▶ Provided records:
(* ===== verification/CacheProps.v ===== *)
(** The file server's block cache is a faithful image of the disk: reading,
    changing, evicting and writing back blocks (fs/fs.c on top of fs/ide.c)
    act on one array of bytes, and a block written back is on the disk. *)
From S2P Require Import Prelude Mmu Memory Strings StringsProps PmapSpec Syscall Uenv Fs IdeProps.

Section cache.
Context {machine : Machine} {frames : Frames} {device : BlockDevice}.

(** * The cache *)

(** Byte [x] of the disk as the server sees it: cached or on the medium *)
Definition content (s : uenv) (x : Z) : Z :=
  if has (pte_at s (DISKMAP + x)) PTE_V then load8 (um s) (DISKMAP + x) else load8 (medium s) x.

(** The superblock and the bitmap in an array of bytes *)
Definition nblocks_of (C : Z → Z) : Z := le32 C (4096 + 4).
Definition meta_end (C : Z → Z) : Z := 3 + nblocks_of C / BIT2BLK.
Definition word_of (C : Z → Z) (n : Z) : Z := le32 C (8192 + 4 * (n / 32)).
Definition free_of (C : Z → Z) (n : Z) : bool := has (word_of C n) (Z.shiftl 1 (n mod 32)).
Definition sane (C : Z → Z) : Prop := meta_end C ≤ nblocks_of C ≤ NBLOCKS.

(** The server has mounted a disk with the bytes [C]: clean pages are equal to
    their blocks, superblock and bitmap are cached. *)
Record disk_rel (C : Z → Z) (s : fsrv) : Prop := {
  dr_ready : ready (us s);
  dr_content : ∀ x, 0 ≤ x < DISKMAX → content (us s) x = C x;
  dr_clean : ∀ x, 0 ≤ x < DISKMAX → present (us s) x → has (pte_at (us s) (DISKMAP + x)) PTE_D = false →
    load8 (um (us s)) (DISKMAP + x) = load8 (medium (us s)) x;
  dr_super : super s = DISKMAP + 4096;
  dr_bitmap : bitmap s = DISKMAP + 8192;
  dr_meta : ∀ x, 4096 ≤ x < 4096 * meta_end C → present (us s) x
}.

Lemma onu_ok {A} (m : M uenv A) a u' s : m (us s) = Ok a u' → onu m s = Ok a (set_us u' s).
Proof. intros E. unfold onu. by apply (lift_ok (H := sub_us)). Qed.

Lemma set_us_id s : set_us (us s) s = s.
Proof. by destruct s. Qed.

(** The relation depends on the state and the metadata only. *)
Lemma disk_rel_set C C' u s : disk_rel C s → ready u → nblocks_of C' = nblocks_of C →
  (∀ x, 0 ≤ x < DISKMAX → content u x = C' x) →
  (∀ x, 0 ≤ x < DISKMAX → present u x → has (pte_at u (DISKMAP + x)) PTE_D = false →
    load8 (um u) (DISKMAP + x) = load8 (medium u) x) →
  (∀ x, 4096 ≤ x < 4096 * meta_end C → present u x) → disk_rel C' (set_us u s).
Proof.
  intros [] Hu Hn Hc Hd Hm. split; try done. cbn. unfold meta_end. by rewrite Hn.
Qed.

Lemma meta_bounds C : sane C → 3 ≤ meta_end C ∧ meta_end C ≤ nblocks_of C ≤ 262144.
Proof.
  intros [Hs1 Hs2]. change NBLOCKS with 262144 in Hs2. split; [|lia]. unfold meta_end in *. change BIT2BLK with 32768 in *.
  pose proof (Z.div_mod (nblocks_of C) 32768). pose proof (Z.mod_pos_bound (nblocks_of C) 32768). lia.
Qed.

Lemma present_content C s x : disk_rel C s → 0 ≤ x < DISKMAX → present (us s) x →
  load8 (um (us s)) (DISKMAP + x) = C x.
Proof. intros Hr Hx Hp. rewrite <- (dr_content C s Hr x Hx). unfold content. by rewrite Hp. Qed.

Lemma disk_word C s x : disk_rel C s → 0 ≤ x → x + 3 < DISKMAX → x mod 4096 + 3 < 4096 → x mod 4 = 0 →
  present (us s) x → ld (DISKMAP + x) (us s) = Ok (le32 C x) (us s).
Proof.
  intros Hr Hx Hx' Hm H4 Hp. rewrite ld_ok by (rewrite mapped_pte by apply Hr; exact Hp). f_equal.
  rewrite word_bytes; [|apply Hr|].
  - unfold le32. rewrite <- !Z.add_assoc.
    assert (E : ∀ j, 0 ≤ j < 4 → load8 (um (us s)) (DISKMAP + (x + j)) = C (x + j)).
    { intros j Hj. apply (present_content C); [done|lia|]. apply (present_page _ x); [lia|lia| |done].
      by rewrite page_span by lia. }
    rewrite <- (E 1), <- (E 2), <- (E 3) by lia. pose proof (E 0 ltac:(lia)) as E0. rewrite Z.add_0_r in E0. by rewrite E0.
  - unfold DISKMAP. rewrite Z.add_mod, H4 by lia. done.
Qed.

Lemma nblocks_ok C s : sane C → disk_rel C s → nblocks s = Ok (nblocks_of C) s.
Proof.
  intros Hs Hr. unfold nblocks, s_nblocks. step. rewrite (dr_super C s Hr), <- Z.add_assoc.
  rewrite (onu_ok _ (nblocks_of C) (us s)); [by rewrite set_us_id|].
  apply disk_word; try done. apply (dr_meta C s Hr). destruct (meta_bounds C Hs). lia.
Qed.

Lemma word_pos C n : sane C → 0 ≤ n < nblocks_of C → let x := 8192 + 4 * (n / 32) in
  8192 ≤ x < 4096 * meta_end C ∧ x + 3 < DISKMAX ∧ x mod 4096 + 3 < 4096 ∧ x mod 4 = 0.
Proof.
  intros Hs Hn x. destruct (meta_bounds C Hs) as [Hm1 Hm2]. unfold meta_end in *. change BIT2BLK with 32768 in *.
  change DISKMAX with 1073741824. pose proof (Z.div_mod n 32). pose proof (Z.mod_pos_bound n 32).
  pose proof (Z.div_mod (nblocks_of C) 32768). pose proof (Z.mod_pos_bound (nblocks_of C) 32768).
  assert (x mod 4 = 0) as H4 by (unfold x; replace (8192 + 4 * (n / 32)) with ((2048 + n / 32) * 4) by lia; apply Z.mod_mul; lia).
  split_and!; try done; try (unfold x; lia). pose proof (Z.div_mod x 4). pose proof (Z.mod_pos_bound x 4096).
  assert (x mod 4096 mod 4 = 0) as Hz. { rewrite <- Znumtheory.Zmod_div_mod; [done|lia|lia|]. by exists 1024. }
  pose proof (Z.div_mod (x mod 4096) 4). lia.
Qed.

Lemma bitmap_word_ok C s n : sane C → disk_rel C s → 0 ≤ n < nblocks_of C → bitmap_word n s = Ok (word_of C n) s.
Proof.
  intros Hs Hr Hn. destruct (word_pos C n Hs Hn) as (H1 & H2 & H3 & H4).
  unfold bitmap_word. step. rewrite (dr_bitmap C s Hr), <- Z.add_assoc.
  rewrite (onu_ok _ (word_of C n) (us s)); [by rewrite set_us_id|].
  apply disk_word; try done; [lia|]. apply (dr_meta C s Hr). lia.
Qed.

Lemma block_is_free_ok C s n : sane C → disk_rel C s → 0 ≤ n < nblocks_of C → block_is_free n s = Ok (free_of C n) s.
Proof.
  intros Hs Hr Hn. unfold block_is_free. step. rewrite (dr_super C s Hr). change (DISKMAP + 4096 =? 0) with false. cbn iota.
  rewrite (bind_ok _ _ _ _ _ (nblocks_ok C s Hs Hr)). unfold Z.geb. destruct (Z.compare_spec n (nblocks_of C)); try lia.
  by rewrite (bind_ok _ _ _ _ _ (bitmap_word_ok C s n Hs Hr Hn)).
Qed.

▶ To do: The whole listing above is to be restated word for word.

▶ Answer:
(* ===== verification/CacheProps.v ===== *)
(** The file server's block cache is a faithful image of the disk: reading,
    changing, evicting and writing back blocks (fs/fs.c on top of fs/ide.c)
    act on one array of bytes, and a block written back is on the disk. *)
From S2P Require Import Prelude Mmu Memory Strings StringsProps PmapSpec Syscall Uenv Fs IdeProps.

Section cache.
Context {machine : Machine} {frames : Frames} {device : BlockDevice}.

(** * The cache *)

(** Byte [x] of the disk as the server sees it: cached or on the medium *)
Definition content (s : uenv) (x : Z) : Z :=
  if has (pte_at s (DISKMAP + x)) PTE_V then load8 (um s) (DISKMAP + x) else load8 (medium s) x.

(** The superblock and the bitmap in an array of bytes *)
Definition nblocks_of (C : Z → Z) : Z := le32 C (4096 + 4).
Definition meta_end (C : Z → Z) : Z := 3 + nblocks_of C / BIT2BLK.
Definition word_of (C : Z → Z) (n : Z) : Z := le32 C (8192 + 4 * (n / 32)).
Definition free_of (C : Z → Z) (n : Z) : bool := has (word_of C n) (Z.shiftl 1 (n mod 32)).
Definition sane (C : Z → Z) : Prop := meta_end C ≤ nblocks_of C ≤ NBLOCKS.

(** The server has mounted a disk with the bytes [C]: clean pages are equal to
    their blocks, superblock and bitmap are cached. *)
Record disk_rel (C : Z → Z) (s : fsrv) : Prop := {
  dr_ready : ready (us s);
  dr_content : ∀ x, 0 ≤ x < DISKMAX → content (us s) x = C x;
  dr_clean : ∀ x, 0 ≤ x < DISKMAX → present (us s) x → has (pte_at (us s) (DISKMAP + x)) PTE_D = false →
    load8 (um (us s)) (DISKMAP + x) = load8 (medium (us s)) x;
  dr_super : super s = DISKMAP + 4096;
  dr_bitmap : bitmap s = DISKMAP + 8192;
  dr_meta : ∀ x, 4096 ≤ x < 4096 * meta_end C → present (us s) x
}.

Lemma onu_ok {A} (m : M uenv A) a u' s : m (us s) = Ok a u' → onu m s = Ok a (set_us u' s).
Proof. intros E. unfold onu. by apply (lift_ok (H := sub_us)). Qed.

Lemma set_us_id s : set_us (us s) s = s.
Proof. by destruct s. Qed.

(** The relation depends on the state and the metadata only. *)
Lemma disk_rel_set C C' u s : disk_rel C s → ready u → nblocks_of C' = nblocks_of C →
  (∀ x, 0 ≤ x < DISKMAX → content u x = C' x) →
  (∀ x, 0 ≤ x < DISKMAX → present u x → has (pte_at u (DISKMAP + x)) PTE_D = false →
    load8 (um u) (DISKMAP + x) = load8 (medium u) x) →
  (∀ x, 4096 ≤ x < 4096 * meta_end C → present u x) → disk_rel C' (set_us u s).
Proof.
  intros [] Hu Hn Hc Hd Hm. split; try done. cbn. unfold meta_end. by rewrite Hn.
Qed.

Lemma meta_bounds C : sane C → 3 ≤ meta_end C ∧ meta_end C ≤ nblocks_of C ≤ 262144.
Proof.
  intros [Hs1 Hs2]. change NBLOCKS with 262144 in Hs2. split; [|lia]. unfold meta_end in *. change BIT2BLK with 32768 in *.
  pose proof (Z.div_mod (nblocks_of C) 32768). pose proof (Z.mod_pos_bound (nblocks_of C) 32768). lia.
Qed.

Lemma present_content C s x : disk_rel C s → 0 ≤ x < DISKMAX → present (us s) x →
  load8 (um (us s)) (DISKMAP + x) = C x.
Proof. intros Hr Hx Hp. rewrite <- (dr_content C s Hr x Hx). unfold content. by rewrite Hp. Qed.

Lemma disk_word C s x : disk_rel C s → 0 ≤ x → x + 3 < DISKMAX → x mod 4096 + 3 < 4096 → x mod 4 = 0 →
  present (us s) x → ld (DISKMAP + x) (us s) = Ok (le32 C x) (us s).
Proof.
  intros Hr Hx Hx' Hm H4 Hp. rewrite ld_ok by (rewrite mapped_pte by apply Hr; exact Hp). f_equal.
  rewrite word_bytes; [|apply Hr|].
  - unfold le32. rewrite <- !Z.add_assoc.
    assert (E : ∀ j, 0 ≤ j < 4 → load8 (um (us s)) (DISKMAP + (x + j)) = C (x + j)).
    { intros j Hj. apply (present_content C); [done|lia|]. apply (present_page _ x); [lia|lia| |done].
      by rewrite page_span by lia. }
    rewrite <- (E 1), <- (E 2), <- (E 3) by lia. pose proof (E 0 ltac:(lia)) as E0. rewrite Z.add_0_r in E0. by rewrite E0.
  - unfold DISKMAP. rewrite Z.add_mod, H4 by lia. done.
Qed.

Lemma nblocks_ok C s : sane C → disk_rel C s → nblocks s = Ok (nblocks_of C) s.
Proof.
  intros Hs Hr. unfold nblocks, s_nblocks. step. rewrite (dr_super C s Hr), <- Z.add_assoc.
  rewrite (onu_ok _ (nblocks_of C) (us s)); [by rewrite set_us_id|].
  apply disk_word; try done. apply (dr_meta C s Hr). destruct (meta_bounds C Hs). lia.
Qed.

Lemma word_pos C n : sane C → 0 ≤ n < nblocks_of C → let x := 8192 + 4 * (n / 32) in
  8192 ≤ x < 4096 * meta_end C ∧ x + 3 < DISKMAX ∧ x mod 4096 + 3 < 4096 ∧ x mod 4 = 0.
Proof.
  intros Hs Hn x. destruct (meta_bounds C Hs) as [Hm1 Hm2]. unfold meta_end in *. change BIT2BLK with 32768 in *.
  change DISKMAX with 1073741824. pose proof (Z.div_mod n 32). pose proof (Z.mod_pos_bound n 32).
  pose proof (Z.div_mod (nblocks_of C) 32768). pose proof (Z.mod_pos_bound (nblocks_of C) 32768).
  assert (x mod 4 = 0) as H4 by (unfold x; replace (8192 + 4 * (n / 32)) with ((2048 + n / 32) * 4) by lia; apply Z.mod_mul; lia).
  split_and!; try done; try (unfold x; lia). pose proof (Z.div_mod x 4). pose proof (Z.mod_pos_bound x 4096).
  assert (x mod 4096 mod 4 = 0) as Hz. { rewrite <- Znumtheory.Zmod_div_mod; [done|lia|lia|]. by exists 1024. }
  pose proof (Z.div_mod (x mod 4096) 4). lia.
Qed.

Lemma bitmap_word_ok C s n : sane C → disk_rel C s → 0 ≤ n < nblocks_of C → bitmap_word n s = Ok (word_of C n) s.
Proof.
  intros Hs Hr Hn. destruct (word_pos C n Hs Hn) as (H1 & H2 & H3 & H4).
  unfold bitmap_word. step. rewrite (dr_bitmap C s Hr), <- Z.add_assoc.
  rewrite (onu_ok _ (word_of C n) (us s)); [by rewrite set_us_id|].
  apply disk_word; try done; [lia|]. apply (dr_meta C s Hr). lia.
Qed.

Lemma block_is_free_ok C s n : sane C → disk_rel C s → 0 ≤ n < nblocks_of C → block_is_free n s = Ok (free_of C n) s.
Proof.
  intros Hs Hr Hn. unfold block_is_free. step. rewrite (dr_super C s Hr). change (DISKMAP + 4096 =? 0) with false. cbn iota.
  rewrite (bind_ok _ _ _ _ _ (nblocks_ok C s Hs Hr)). unfold Z.geb. destruct (Z.compare_spec n (nblocks_of C)); try lia.
  by rewrite (bind_ok _ _ _ _ _ (bitmap_word_ok C s n Hs Hr Hn)).
Qed.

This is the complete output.